What the task requires: Every line from the one containing "never entered. *)" to the one containing "Proof. intros Hrec" in the records below, both included, must be set down exactly, and no other line.

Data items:
-----

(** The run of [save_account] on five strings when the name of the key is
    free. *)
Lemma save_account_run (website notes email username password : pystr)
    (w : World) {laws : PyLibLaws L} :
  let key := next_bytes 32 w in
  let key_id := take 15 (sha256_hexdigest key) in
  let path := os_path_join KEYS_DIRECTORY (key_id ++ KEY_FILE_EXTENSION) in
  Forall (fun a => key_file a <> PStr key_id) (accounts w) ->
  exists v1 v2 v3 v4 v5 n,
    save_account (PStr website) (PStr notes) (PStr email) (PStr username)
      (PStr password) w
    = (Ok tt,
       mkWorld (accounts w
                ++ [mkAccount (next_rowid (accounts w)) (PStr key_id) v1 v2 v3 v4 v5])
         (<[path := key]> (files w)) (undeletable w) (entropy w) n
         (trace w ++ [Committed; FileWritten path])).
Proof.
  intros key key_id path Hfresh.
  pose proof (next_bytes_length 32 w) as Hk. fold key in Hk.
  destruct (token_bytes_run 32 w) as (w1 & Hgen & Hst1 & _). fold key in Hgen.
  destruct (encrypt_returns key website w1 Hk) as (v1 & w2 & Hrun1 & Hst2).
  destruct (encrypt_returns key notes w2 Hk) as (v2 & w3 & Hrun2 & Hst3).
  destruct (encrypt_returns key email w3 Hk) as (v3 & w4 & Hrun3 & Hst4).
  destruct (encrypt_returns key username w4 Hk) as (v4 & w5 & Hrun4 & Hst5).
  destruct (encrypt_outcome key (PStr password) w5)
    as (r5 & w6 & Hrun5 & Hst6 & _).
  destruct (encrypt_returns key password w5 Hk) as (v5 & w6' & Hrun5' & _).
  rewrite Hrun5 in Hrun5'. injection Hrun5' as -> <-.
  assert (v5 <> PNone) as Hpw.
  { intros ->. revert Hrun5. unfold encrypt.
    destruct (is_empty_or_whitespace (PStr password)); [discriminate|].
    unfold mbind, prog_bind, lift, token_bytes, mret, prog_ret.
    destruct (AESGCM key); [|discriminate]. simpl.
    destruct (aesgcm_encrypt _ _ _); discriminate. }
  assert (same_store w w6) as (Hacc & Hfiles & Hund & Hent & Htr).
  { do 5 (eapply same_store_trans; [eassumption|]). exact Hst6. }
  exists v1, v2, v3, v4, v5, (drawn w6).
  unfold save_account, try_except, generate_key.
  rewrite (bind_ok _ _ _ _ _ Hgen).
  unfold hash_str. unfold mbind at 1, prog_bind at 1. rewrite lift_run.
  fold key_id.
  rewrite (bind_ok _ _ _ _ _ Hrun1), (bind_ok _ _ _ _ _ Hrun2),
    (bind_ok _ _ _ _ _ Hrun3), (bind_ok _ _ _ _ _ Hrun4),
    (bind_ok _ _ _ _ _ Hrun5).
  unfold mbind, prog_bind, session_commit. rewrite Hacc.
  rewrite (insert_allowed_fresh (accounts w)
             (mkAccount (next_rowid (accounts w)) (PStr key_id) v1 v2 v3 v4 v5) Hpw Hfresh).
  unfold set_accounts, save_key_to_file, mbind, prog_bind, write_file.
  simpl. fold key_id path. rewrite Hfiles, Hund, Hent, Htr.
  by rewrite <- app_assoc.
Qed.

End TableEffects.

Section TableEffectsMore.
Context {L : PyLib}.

-----

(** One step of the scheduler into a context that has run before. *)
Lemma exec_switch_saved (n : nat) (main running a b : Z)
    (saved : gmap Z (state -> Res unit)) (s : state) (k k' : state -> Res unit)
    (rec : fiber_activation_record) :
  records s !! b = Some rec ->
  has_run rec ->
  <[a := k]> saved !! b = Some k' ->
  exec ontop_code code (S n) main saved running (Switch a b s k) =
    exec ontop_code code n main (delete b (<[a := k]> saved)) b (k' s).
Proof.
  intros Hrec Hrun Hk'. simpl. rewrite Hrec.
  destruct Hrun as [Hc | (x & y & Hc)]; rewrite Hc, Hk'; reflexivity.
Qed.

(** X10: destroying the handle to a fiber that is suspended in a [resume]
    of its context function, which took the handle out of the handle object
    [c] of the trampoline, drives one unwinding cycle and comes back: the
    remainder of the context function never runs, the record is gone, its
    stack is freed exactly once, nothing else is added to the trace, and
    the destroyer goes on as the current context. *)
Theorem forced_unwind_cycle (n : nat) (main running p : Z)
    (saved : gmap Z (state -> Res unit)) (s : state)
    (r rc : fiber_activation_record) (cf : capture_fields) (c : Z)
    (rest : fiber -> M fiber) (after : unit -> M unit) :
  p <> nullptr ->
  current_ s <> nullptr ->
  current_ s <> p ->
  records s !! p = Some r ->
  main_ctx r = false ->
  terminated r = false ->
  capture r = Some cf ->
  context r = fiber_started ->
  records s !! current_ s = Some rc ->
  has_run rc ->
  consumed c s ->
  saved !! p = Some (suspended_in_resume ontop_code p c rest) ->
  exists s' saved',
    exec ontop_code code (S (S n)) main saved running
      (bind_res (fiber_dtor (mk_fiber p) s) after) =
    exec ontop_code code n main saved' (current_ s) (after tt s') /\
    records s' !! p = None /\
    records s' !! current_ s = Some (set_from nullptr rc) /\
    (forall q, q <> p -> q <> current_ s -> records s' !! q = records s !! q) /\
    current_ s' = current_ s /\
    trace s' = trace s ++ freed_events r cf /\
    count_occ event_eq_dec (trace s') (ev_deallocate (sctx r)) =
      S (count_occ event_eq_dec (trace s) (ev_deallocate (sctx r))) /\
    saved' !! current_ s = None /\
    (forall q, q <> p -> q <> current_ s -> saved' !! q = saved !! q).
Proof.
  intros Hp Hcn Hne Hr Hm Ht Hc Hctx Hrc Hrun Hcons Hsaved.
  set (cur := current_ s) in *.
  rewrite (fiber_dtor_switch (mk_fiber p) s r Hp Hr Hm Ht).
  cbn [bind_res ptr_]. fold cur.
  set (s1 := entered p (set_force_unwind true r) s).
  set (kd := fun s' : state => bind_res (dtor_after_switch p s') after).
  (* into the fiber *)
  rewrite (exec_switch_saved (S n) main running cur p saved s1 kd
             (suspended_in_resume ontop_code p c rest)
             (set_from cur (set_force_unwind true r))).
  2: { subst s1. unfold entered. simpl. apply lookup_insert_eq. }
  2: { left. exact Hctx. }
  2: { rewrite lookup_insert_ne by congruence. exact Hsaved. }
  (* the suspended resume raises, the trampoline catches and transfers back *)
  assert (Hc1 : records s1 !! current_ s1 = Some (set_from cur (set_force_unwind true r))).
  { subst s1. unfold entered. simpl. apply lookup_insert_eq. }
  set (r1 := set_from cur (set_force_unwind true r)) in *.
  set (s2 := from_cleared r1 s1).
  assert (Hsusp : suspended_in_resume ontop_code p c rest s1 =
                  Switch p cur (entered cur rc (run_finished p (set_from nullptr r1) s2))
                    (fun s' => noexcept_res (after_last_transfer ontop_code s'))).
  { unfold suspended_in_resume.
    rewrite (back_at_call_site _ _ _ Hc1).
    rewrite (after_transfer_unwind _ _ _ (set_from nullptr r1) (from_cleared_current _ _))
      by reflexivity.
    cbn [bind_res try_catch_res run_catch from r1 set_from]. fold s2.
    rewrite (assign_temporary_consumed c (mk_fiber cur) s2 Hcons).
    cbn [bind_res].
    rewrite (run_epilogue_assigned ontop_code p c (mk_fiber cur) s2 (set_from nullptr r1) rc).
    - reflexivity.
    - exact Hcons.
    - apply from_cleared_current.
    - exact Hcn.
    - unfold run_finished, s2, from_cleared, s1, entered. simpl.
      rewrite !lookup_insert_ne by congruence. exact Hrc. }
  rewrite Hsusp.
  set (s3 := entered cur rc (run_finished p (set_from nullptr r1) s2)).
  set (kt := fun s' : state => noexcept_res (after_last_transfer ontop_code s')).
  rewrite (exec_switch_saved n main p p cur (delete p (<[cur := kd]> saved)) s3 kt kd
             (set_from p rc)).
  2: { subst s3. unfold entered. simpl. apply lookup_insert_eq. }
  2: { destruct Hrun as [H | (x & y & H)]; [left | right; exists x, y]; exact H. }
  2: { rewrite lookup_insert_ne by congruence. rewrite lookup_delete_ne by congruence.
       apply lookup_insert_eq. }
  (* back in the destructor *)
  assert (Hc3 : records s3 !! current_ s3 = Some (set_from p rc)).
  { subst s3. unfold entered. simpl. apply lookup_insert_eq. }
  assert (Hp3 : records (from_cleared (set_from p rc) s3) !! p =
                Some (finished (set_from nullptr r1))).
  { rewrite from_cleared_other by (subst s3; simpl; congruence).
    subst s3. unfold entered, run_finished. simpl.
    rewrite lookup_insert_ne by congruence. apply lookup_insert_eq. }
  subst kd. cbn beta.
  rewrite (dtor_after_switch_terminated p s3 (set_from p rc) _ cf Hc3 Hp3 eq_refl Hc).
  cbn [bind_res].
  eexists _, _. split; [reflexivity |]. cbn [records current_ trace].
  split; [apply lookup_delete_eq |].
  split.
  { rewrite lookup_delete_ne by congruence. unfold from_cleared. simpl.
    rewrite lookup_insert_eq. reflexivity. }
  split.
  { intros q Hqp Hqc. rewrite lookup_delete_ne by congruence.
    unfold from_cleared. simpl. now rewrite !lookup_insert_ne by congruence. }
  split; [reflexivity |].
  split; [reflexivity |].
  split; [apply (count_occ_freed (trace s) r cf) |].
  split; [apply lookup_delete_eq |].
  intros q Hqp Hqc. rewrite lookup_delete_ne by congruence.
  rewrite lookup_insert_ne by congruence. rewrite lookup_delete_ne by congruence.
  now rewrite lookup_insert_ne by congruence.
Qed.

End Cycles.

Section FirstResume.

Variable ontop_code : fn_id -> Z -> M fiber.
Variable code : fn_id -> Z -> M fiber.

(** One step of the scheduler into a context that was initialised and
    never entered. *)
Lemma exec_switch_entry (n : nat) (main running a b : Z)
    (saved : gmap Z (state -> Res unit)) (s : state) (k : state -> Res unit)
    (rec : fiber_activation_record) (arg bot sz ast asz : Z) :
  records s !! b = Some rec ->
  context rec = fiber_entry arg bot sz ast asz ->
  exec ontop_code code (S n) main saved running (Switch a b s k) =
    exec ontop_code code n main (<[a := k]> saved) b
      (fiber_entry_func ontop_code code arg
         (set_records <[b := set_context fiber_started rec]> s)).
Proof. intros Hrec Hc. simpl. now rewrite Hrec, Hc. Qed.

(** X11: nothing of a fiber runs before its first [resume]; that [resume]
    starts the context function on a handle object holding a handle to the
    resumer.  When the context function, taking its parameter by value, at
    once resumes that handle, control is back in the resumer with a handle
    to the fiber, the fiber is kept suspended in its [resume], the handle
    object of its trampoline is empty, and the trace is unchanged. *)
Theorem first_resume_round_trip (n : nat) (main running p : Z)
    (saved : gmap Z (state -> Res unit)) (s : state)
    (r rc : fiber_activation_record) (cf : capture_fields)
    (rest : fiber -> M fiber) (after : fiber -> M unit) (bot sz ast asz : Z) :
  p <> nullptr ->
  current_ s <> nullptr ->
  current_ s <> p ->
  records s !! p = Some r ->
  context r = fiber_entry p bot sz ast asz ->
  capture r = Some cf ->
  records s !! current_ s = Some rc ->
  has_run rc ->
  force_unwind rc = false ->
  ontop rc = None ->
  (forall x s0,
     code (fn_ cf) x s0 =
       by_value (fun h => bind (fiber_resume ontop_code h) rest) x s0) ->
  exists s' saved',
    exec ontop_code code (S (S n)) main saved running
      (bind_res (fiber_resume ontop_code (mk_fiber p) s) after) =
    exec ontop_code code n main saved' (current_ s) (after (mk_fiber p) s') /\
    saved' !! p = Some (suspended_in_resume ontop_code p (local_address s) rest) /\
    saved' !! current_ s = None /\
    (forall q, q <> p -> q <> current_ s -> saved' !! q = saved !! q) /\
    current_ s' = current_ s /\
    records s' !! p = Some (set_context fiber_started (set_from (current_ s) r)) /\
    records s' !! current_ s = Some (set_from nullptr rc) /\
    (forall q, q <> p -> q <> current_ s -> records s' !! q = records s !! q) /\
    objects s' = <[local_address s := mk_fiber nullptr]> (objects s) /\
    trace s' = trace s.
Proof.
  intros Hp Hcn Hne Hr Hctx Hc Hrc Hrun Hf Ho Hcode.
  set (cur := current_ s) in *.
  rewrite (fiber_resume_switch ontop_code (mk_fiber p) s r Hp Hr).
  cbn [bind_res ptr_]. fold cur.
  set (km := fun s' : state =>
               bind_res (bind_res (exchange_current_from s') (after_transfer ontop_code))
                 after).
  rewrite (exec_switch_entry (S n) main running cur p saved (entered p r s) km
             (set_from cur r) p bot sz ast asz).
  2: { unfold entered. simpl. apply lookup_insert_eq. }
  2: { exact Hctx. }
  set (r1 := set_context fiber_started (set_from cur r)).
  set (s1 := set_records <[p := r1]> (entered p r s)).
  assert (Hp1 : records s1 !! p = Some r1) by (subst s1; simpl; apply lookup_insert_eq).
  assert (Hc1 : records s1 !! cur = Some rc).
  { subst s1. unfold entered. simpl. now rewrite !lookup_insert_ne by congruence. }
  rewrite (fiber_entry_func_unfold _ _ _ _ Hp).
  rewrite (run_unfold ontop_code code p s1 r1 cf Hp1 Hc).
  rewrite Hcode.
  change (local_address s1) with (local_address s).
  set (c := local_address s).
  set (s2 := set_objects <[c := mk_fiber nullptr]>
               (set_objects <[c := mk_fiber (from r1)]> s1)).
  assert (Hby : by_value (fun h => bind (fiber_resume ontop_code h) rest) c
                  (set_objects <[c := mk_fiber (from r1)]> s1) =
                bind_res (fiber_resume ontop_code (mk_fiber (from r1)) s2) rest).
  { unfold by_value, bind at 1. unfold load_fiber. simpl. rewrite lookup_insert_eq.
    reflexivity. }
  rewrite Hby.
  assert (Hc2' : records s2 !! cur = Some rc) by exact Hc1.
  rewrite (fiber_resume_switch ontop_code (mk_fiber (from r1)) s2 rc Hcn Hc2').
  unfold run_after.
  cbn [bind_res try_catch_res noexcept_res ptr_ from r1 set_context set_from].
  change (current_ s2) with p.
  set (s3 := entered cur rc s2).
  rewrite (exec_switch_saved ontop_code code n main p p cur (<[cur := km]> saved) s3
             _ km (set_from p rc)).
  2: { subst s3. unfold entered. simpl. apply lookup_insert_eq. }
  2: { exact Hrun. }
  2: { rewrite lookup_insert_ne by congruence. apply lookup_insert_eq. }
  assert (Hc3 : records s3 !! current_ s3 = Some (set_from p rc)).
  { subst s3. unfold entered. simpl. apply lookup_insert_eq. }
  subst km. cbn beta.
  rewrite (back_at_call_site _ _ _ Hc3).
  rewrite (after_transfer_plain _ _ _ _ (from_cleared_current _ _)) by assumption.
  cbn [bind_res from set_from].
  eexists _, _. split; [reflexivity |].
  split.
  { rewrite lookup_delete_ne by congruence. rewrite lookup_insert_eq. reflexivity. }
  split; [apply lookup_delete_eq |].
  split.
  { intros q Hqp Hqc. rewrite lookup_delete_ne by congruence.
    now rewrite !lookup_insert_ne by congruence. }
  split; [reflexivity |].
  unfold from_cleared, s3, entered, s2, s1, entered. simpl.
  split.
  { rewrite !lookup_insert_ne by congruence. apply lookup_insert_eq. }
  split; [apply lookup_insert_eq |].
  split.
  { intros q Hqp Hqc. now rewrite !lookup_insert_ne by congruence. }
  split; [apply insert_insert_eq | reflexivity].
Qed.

-----

Response box:
    never entered. *)
Lemma exec_switch_entry (n : nat) (main running a b : Z)
    (saved : gmap Z (state -> Res unit)) (s : state) (k : state -> Res unit)
    (rec : fiber_activation_record) (arg bot sz ast asz : Z) :
  records s !! b = Some rec ->
  context rec = fiber_entry arg bot sz ast asz ->
  exec ontop_code code (S n) main saved running (Switch a b s k) =
    exec ontop_code code n main (<[a := k]> saved) b
      (fiber_entry_func ontop_code code arg
         (set_records <[b := set_context fiber_started rec]> s)).
Proof. intros Hrec Hc. simpl. now rewrite Hrec, Hc. Qed.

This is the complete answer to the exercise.